Problem to work on =>
Below are the records; output them exactly from the first line through the line with "coding session for", stopping there.

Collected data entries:

#####

(** X9.  The program as a whole leaks nothing: from any initial heap,
    [main] returns 0, and every object it allocated (the store, the
    workbench and its strings) is released again, so that the three heaps
    are what they were; it prints the five lines of one session. *)
Theorem X9_main_returns_zero_and_leaks_nothing (w : world) :
  exists w' evs,
    main w = Done (0, w') /\
    memory_objs w' = memory_objs w /\
    workbench_objs w' = workbench_objs w /\
    pattern_objs w' = pattern_objs w /\
    trace w' = trace w ++ evs /\
    List.filter (fun e => match e with Stdout _ => true | _ => false end) evs =
      [Stdout ("Starting coding session for request: " +:+
               "Create a function to sort an array" +:+ nl);
       Stdout ("Initial suggestion:" +:+ nl +:+ generated_text +:+ nl);
       Stdout ("Refined suggestion:" +:+ nl +:+ refined_text +:+ nl);
       Stdout ("Committing code to blockchain: Final Suggestion - "
               +:+ refined_text +:+ nl);
       Stdout ("Coding session completed." +:+ nl)].
Proof.
  unfold main, malloc_memory.
  erewrite bind_done by reflexivity.
  set (lm := fresh (dom (memory_objs w))).
  assert (memory_objs w !! lm = None) as Hfresh
    by apply not_elem_of_dom, is_fresh.
  unfold init_code_workbench.
  erewrite bind_done.
  2:{ erewrite bind_done by reflexivity. reflexivity. }
  cbn [workbench_objs set_memory_objs set_trace].
  set (lw := fresh (dom (workbench_objs w))).
  erewrite bind_done.
  2:{ eapply orchestrate_coding_session_live;
        [apply lookup_insert_eq|reflexivity]. }
  cbn [pattern_objs memory_objs workbench_objs trace set_workbench_objs set_trace].
  erewrite bind_done.
  2:{ eapply (free_code_memory_empty _ lm (mkCodeMemory None 0 10));
        [apply lookup_insert_eq|cbn; lia]. }
  unfold ret, set_memory_objs.
  cbn [pattern_objs memory_objs workbench_objs trace].
  eexists. eexists. split; [reflexivity|].
  cbn [pattern_objs memory_objs workbench_objs trace].
  split; [by apply delete_insert_id|].
  split; [apply delete_insert_id, not_elem_of_dom, is_fresh|].
  split; [reflexivity|].
  split; [rewrite <- app_assoc; reflexivity|].
  reflexivity.
Qed.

#####

Response area =>
(** X9.  The program as a whole leaks nothing: from any initial heap,
    [main] returns 0, and every object it allocated (the store, the
    workbench and its strings) is released again, so that the three heaps
    are what they were; it prints the five lines of one session. *)
Theorem X9_main_returns_zero_and_leaks_nothing (w : world) :
  exists w' evs,
    main w = Done (0, w') /\
    memory_objs w' = memory_objs w /\
    workbench_objs w' = workbench_objs w /\
    pattern_objs w' = pattern_objs w /\
    trace w' = trace w ++ evs /\
    List.filter (fun e => match e with Stdout _ => true | _ => false end) evs =
      [Stdout ("Starting coding session for request: " +:+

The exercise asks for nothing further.